• Separator
  • Separator

What’s the big deal about fluoride?

By: Dr. Stacy Meyer

Recently, my family made a move in homes to a more rural location.  This move meant switching from community supplied water to a well as our water source.  Why do I care about the source of our water as long as it is bacteria free?  Well, many of you may not know but your community supplied water is fluorinated for the benefit of little developing teeth!  And with BusyBee just turning 2 years old and Sprout being 4 years old there are a lot of developing teeth in our household!

According to the American Dental Association, teeth need both systemic and topical fluoride for normal development of enamel and cavity prevention.

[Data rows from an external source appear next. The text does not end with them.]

(** C4: for a component of at least two pixels the walk starts at the pixel
    of least [i*i + j*j] in the padded image, the first one in raster order
    among equals, not at the lexicographic minimum of (row, column).  No
    other pixel of the component lies both weakly above and weakly to the
    left of the start; the walk leaves it in direction 2, and an outer
    chain begins with it. *)
Theorem walk_starts_nearest_corner (polarity : bool) (labels : LabelMatrix)
    (sub_object_number : Z) :
  let pixels := component_pixels labels sub_object_number in
  (2 <= length pixels)%nat ->
  exists k p,
    pixels !! k = Some p
    /\ start_pixel pixels = Ok p
    /\ (forall q, q ∈ pixels -> cost p <= cost q)
    /\ (forall k' q, (k' < k)%nat -> pixels !! k' = Some q -> cost p < cost q)
    /\ (forall q, q ∈ pixels -> q.1 <= p.1 -> q.2 <= p.2 -> q = p)
    /\ trace_component polarity labels sub_object_number
       = (chain ← walk (8 * length pixels) polarity
                    (eq_mask labels sub_object_number) p.1 p.2 p.1 p.2 2 [];
          Ok (Some chain))
    /\ (forall chain,
          trace_component true labels sub_object_number = Ok (Some chain) ->
          head chain = Some (p.1 - 1, p.2 - 1)).
Proof.
  intros pixels Hlen.
  destruct (start_pixel_spec pixels) as (k & p & _ & Hk & Hstart & Hmin & Hfirst).
  { intros Hnil. rewrite Hnil in Hlen. simpl in Hlen. lia. }
  assert (Hnonneg : forall q, q ∈ pixels -> 0 <= q.1 /\ 0 <= q.2).
  { intros q Hq. apply list_elem_of_filter in Hq as [_ Hq].
    by apply elem_of_raster in Hq. }
  assert (Htrace : forall pol, trace_component pol labels sub_object_number
       = (chain ← walk (8 * length pixels) pol
                    (eq_mask labels sub_object_number) p.1 p.2 p.1 p.2 2 [];
          Ok (Some chain))).
  { intros pol. unfold trace_component. fold pixels.
    destruct (decide (length pixels < 2)%nat); [lia|].
    by rewrite Hstart. }
  exists k, p. split; [done|]. split; [done|]. split; [done|]. split; [done|].
  split; [|split; [apply Htrace|]].
  - intros q Hq H1 H2. specialize (Hmin q Hq).
    destruct (Hnonneg q Hq).
    destruct (Hnonneg p) as [? ?]; [by eapply list_elem_of_lookup_2|].
    unfold cost in Hmin. destruct p as [p1 p2], q as [q1 q2]. simpl in *.
    assert (q1 = p1) by nia. assert (q2 = p2) by nia. by subst.
  - intros chain. rewrite Htrace.
    destruct (walk _ _ _ _ _ _ _ _ _) as [c| |] eqn:Hw; simpl; try done.
    intros [= <-]. by rewrite (walk_head _ _ _ _ _ _ _ _ _ Hw).
Qed.

Lemma walk_starts_nearest_corner_witness :
  exists p,
    start_pixel (component_pixels [[0; 0; 0]; [0; 1; 1]; [0; 1; 0]] 1) = Ok p
    /\ forall q, q ∈ component_pixels [[0; 0; 0]; [0; 1; 1]; [0; 1; 0]] 1 ->
         cost p <= cost q.
Proof.
  destruct (walk_starts_nearest_corner true [[0; 0; 0]; [0; 1; 1]; [0; 1; 0]] 1)
    as (k & p & _ & Hstart & Hmin & _).
  - vm_compute. lia.
  - exists p. split; [exact Hstart|exact Hmin].
Defined.

(** The claim C4 as stated fails: on the anti-diagonal line the start is the
    middle pixel, although the component has a pixel in a higher row. *)
Lemma start_not_topmost_counterexample :
  ~ (forall (labels : LabelMatrix) (sub_object_number : Z) (p : Z * Z),
       let pixels := component_pixels labels sub_object_number in
       (2 <= length pixels)%nat ->
       start_pixel pixels = Ok p ->
       forall q, q ∈ pixels -> p.1 < q.1 \/ (p.1 = q.1 /\ p.2 <= q.2)).
Proof.
  intros Hclaim.
  pose (sub_labels := (ndimage_label (pad_mask (eq_mask antidiagonal 1)) structure8).1).
  assert ((1, 5) ∈ component_pixels sub_labels 1) as Hin.
  { apply list_elem_of_In. vm_compute. auto. }
  destruct (Hclaim sub_labels 1 (3, 3)) with (q := (1, 5)) as [H|[H _]];
    [vm_compute; lia|vm_compute; reflexivity|exact Hin|simpl in H; lia..].
Qed.

(** C5: a walk of more than 40 points is decimated with stride
    [min(10, ceil(len/20))], which lies between 3 and 10 (the stride is at
    most 10, not at least 10): the chain keeps the points at the multiples
    of the stride, counted after the reversal of a hole chain.  A walk of at
    most 40 points is kept whole.  The closing point is appended after the
    decimation, so it is always the last point, and in a traced chain it is
    the start pixel of the walk. *)
Theorem decimation_stride (polarity : bool) (chain : list (Z * Z)) (ic jc : Z) :
  let wound := if polarity then chain else rev chain in
  let out := finish_chain polarity chain ic jc in
  let len := Z.of_nat (length chain) in
  last out = Some (ic - 1, jc - 1)
  /\ ((length chain <= 40)%nat -> out = wound ++ [(ic - 1, jc - 1)])
  /\ ((40 < length chain)%nat ->
        let stride := markevery (length chain) in
        stride = Z.min 10 ((len + 19) / 20)
        /\ 20 * ((len + 19) / 20 - 1) < len <= 20 * ((len + 19) / 20)
        /\ 3 <= stride <= 10
        /\ exists kept,
             out = kept ++ [(ic - 1, jc - 1)]
             /\ forall i, kept !! i = wound !! (i * Z.to_nat stride)%nat)
  /\ (forall fuel mask si sj direction chain0 traced,
        walk fuel polarity mask si sj ic jc direction chain0 = Ok traced ->
        last traced = Some (si - 1, sj - 1)).
Proof.
  intros wound out len.
  assert (length wound = length chain) as Hlen.
  { unfold wound. destruct polarity; [done|apply length_rev]. }
  split; [unfold out, finish_chain; by rewrite last_snoc|].
  split; [|split].
  - intros Hle. unfold out, finish_chain. fold wound. rewrite Hlen.
    destruct (decide (40 < length chain)%nat); [lia|done].
  - intros Hgt stride. split; [done|]. split; [apply ceil_div_20; lia|].
    pose proof (markevery_bounds (length chain) Hgt). split; [done|].
    exists (every (Z.to_nat stride) wound). split.
    + unfold out, finish_chain. fold wound. rewrite Hlen.
      destruct (decide (40 < length chain)%nat); [done|lia].
    + intros i. apply every_lookup. fold stride in H. lia.
  - intros fuel mask si sj direction chain0 traced. apply walk_closing.
Qed.

Lemma decimation_stride_witness :
  exists kept,
    finish_chain true chain44 1 1 = kept ++ [(0, 0)]
    /\ forall i, kept !! i = chain44 !! (i * 3)%nat.
Proof.
  destruct (decimation_stride true chain44 1 1) as (_ & _ & Hdec & _).
  destruct Hdec as (_ & _ & _ & kept & Hout & Hkept).
  - vm_compute. lia.
  - exists kept. split; [exact Hout|exact Hkept].
Defined.

(** The claim C5 as stated fails: a stride of at least 10 would keep 5 of
    the 44 points of [chain44]; the code keeps 15 of them, with stride 3. *)
Lemma decimation_stride_counterexample :
  ~ (forall (chain : list (Z * Z)) (ic jc : Z),
       (40 < length chain)%nat ->
       finish_chain true chain ic jc
       = every (Z.to_nat (Z.max 10 ((Z.of_nat (length chain) + 19) / 20))) chain
         ++ [(ic - 1, jc - 1)]).
Proof.
  intros Hclaim. specialize (Hclaim chain44 1 1 ltac:(vm_compute; lia)).
  vm_compute in Hclaim. discriminate Hclaim.
Qed.

(** ** Tracing and closing a label *)

Lemma add_unedited_chains (label : Z) (outside : bool) (chains : list (list (Z * Z))) :
  forall d,
    let d' := foldl (fun d chain =>
                       add_artist d (mkArtist label false outside (chain_xy chain)))
                    d chains in
    labels d' = labels d
    /\ orig_labels d' = orig_labels d
    /\ (untouched d label -> untouched d' label).
Proof.
  induction chains as [|chain chains IH]; intros d; simpl; [done|].
  destruct (IH (add_artist d (mkArtist label false outside (chain_xy chain))))
    as (Hl & Ho & Hu).
  split; [by rewrite Hl|]. split; [by rewrite Ho|].
  intros Hd. apply Hu. intros k a. simpl.
  destruct (decide (k = next_artist d)) as [->|Hne].
  - rewrite lookup_insert_eq. by intros [= <-].
  - rewrite lookup_insert_ne by done. apply Hd.
Qed.

Lemma make_control_points_untouched d label d' :
  make_control_points d label = Ok d' ->
  labels d' = labels d
  /\ orig_labels d' = orig_labels d
  /\ (untouched d label -> untouched d' label).
Proof.
  unfold make_control_points.
  destruct (trace_polarity (labels d) label true) as [outer| |]; simpl; try done.
  destruct (add_unedited_chains label true outer d) as (Hl & Ho & Hu).
  rewrite Hl.
  destruct (trace_polarity (labels d) label false) as [holes| |]; simpl; try done.
  intros [= <-].
  match goal with |- context [foldl ?f ?a holes] =>
    destruct (add_unedited_chains label false holes a) as (Hl' & Ho' & Hu') end.
  split; [by rewrite Hl'|]. split; [by rewrite Ho'|]. auto.
Qed.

Most individuals get their systemic fluoride from the community fluoride additive.  This fluoride is incorporated into the developing tooth structure for long lasting protection.  Fluoride has been added to the water in most developed countries as it has been shown to be the single most effective measure to prevent tooth decay.  And with over 51 million school hours lost due to dental related illness in 2000, this is no minor problem!  Good news for those of us with children living in areas without fluorinated water, this can be replaced with a supplement.  So talk with your pediatrician if you are in a well water supplied area for a prescription!

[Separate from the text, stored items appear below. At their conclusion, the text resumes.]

(** * AR business cards: the card loader and the overlay lifecycle

    A shallow embedding of the two scripts of the repository:

    - [src/main.js], the first build of the page script (module [MainJs]);
    - [src/unnamed/part_000], the later build with the spawned-overlay list,
      the target listeners and the hide-and-reset policy (module [Part000]).

    Functions that are textually the same in both files ([getCardIdFromUrl],
    [loadJSON], [setStatus], [clampLayers], the [layer-anim] component,
    [ensureVideoAsset], [clearAnchor], [showVideoButtonIfNeeded]) are embedded
    once, before the two modules.

    Conventions of the embedding.
    - A JavaScript string is a [string]: a sequence of 8-bit code units
      (Latin-1), which is the domain on which [btoa] is defined.
    - A JavaScript number is an IEEE-754 binary64 value: Rocq's primitive
      [float], with the same rounding.  [Math.sin] is a parameter.
    - The page, the scene and the script's globals form the record [World];
      every function of the script is a computation in the monad [M], which
      threads the world and may throw.
    - DOM elements that the script shares between two places (the overlay
      entities: children of the anchor and members of [spawnedEntities]) live
      in a store and are referred to by address.
    - The compositing helpers ([iosForceCanvasAboveCamera],
      [bringCanvasAboveVideoSafariHack], [forceIosLayerOrder], the
      [always-on-top] component, [clearWebGLCanvas], [forceHideElement]) only
      write CSS styles and render state; of them the world keeps one flag,
      whether the scene output is shown.  Those that the script calls are
      embedded on their own state, the styles of the document and the
      materials of a model, in the modules [Compositor] and [AlwaysOnTop]. *)

From Stdlib Require Import ZArith NArith String Ascii List Bool Lia Floats.
From stdpp Require Import gmap strings list.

Topical Fluoride is provided in toothpaste and mouthwashes.  Current recommendations by the ADA and AAP are to use a smear of fluoride toothpaste in children less than 2 years and pea size amount in those 2-6 years to reduce the amount swallowed.  Children should be assisted in brushing their teeth to ensure topical exposure to all surfaces and removal of sugars from the tooth surface until they are 10 years old or able to adequately brush independently.

Aside from fluoride, here are some other tips to keep your children’s teeth healthy even before they cut them!

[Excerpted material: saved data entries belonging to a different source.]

Lemma stats_are_mean_and_std_by_condition_witness :
  let t := calculate_log2_tpm replicate_frame in
  exists plot_data,
    melt t = Ok plot_data /\
    let stats := groupby_agg (add_Condition plot_data) in
    (forall gene col, In gene (Geneid replicate_frame) ->
       In col (counts replicate_frame) ->
       exists r, In r stats /\ ag_Geneid r = gene /\
                 is_prefix_before_underscore (ag_Condition r) (fst col)
                 = true) /\
    List.NoDup (map (fun r => (ag_Geneid r, ag_Condition r)) stats) /\
    (forall r, In r stats ->
       ag_mean r =
         Rmean (spec_values_by_prefix t (ag_Geneid r) (ag_Condition r)) /\
       ag_std r =
         sample_std
           (spec_values_by_prefix t (ag_Geneid r) (ag_Condition r))) /\
    (forall sorted r, sorted_stats replicate_frame = Ok sorted ->
       In r sorted ->
       st_mean r =
         Rmean (spec_values_by_prefix t (st_Geneid r) (st_Condition r)) /\
       st_std r =
         sample_std
           (spec_values_by_prefix t (st_Geneid r) (st_Condition r))).
Proof.
  apply (stats_are_mean_and_std_by_condition replicate_frame).
  - split; [reflexivity|]. repeat constructor.
  - discriminate.
  - discriminate.
  - unfold sample_labels_ok. simpl. distinct_strings.
  - reflexivity.
Defined.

  1. Never prop bottles in children’s mouths when feeding.  This leads to prolonged exposure and pooling of milk (which contains sugar) on their teeth.
  2. Introduce a cup around 6 months of age and wean the bottle around 1 year of age (again to prevent the pooling of milk on the back teeth).
  3. Decrease overnight feeds after tooth eruption or wipe the teeth after any overnight feeds to prevent sugar from remaining on the teeth.
  4. Eliminate bottles of any sugar containing liquids (including milk) in bed (water only after brushing!).
  5. Brush teeth daily at night after tooth eruption and twice daily (morning and night) after 1 year of age.
  6. For children over 1 year of age limit juice intake to 4 ounces per day.
  7. Children should see a pediatric dentist 6 months after the first tooth eruption or at 12 months of age, whichever comes first.
  8. Eliminate exposure to bacteria that cause cavities by also taking care of your own teeth! (bacteria can be spread by kissing, sucking on your babies pacifier, etc.)

Remember, putting in the extra effort now for healthy tooth development in our children will be rewarded with a lifetime of beautiful smiles!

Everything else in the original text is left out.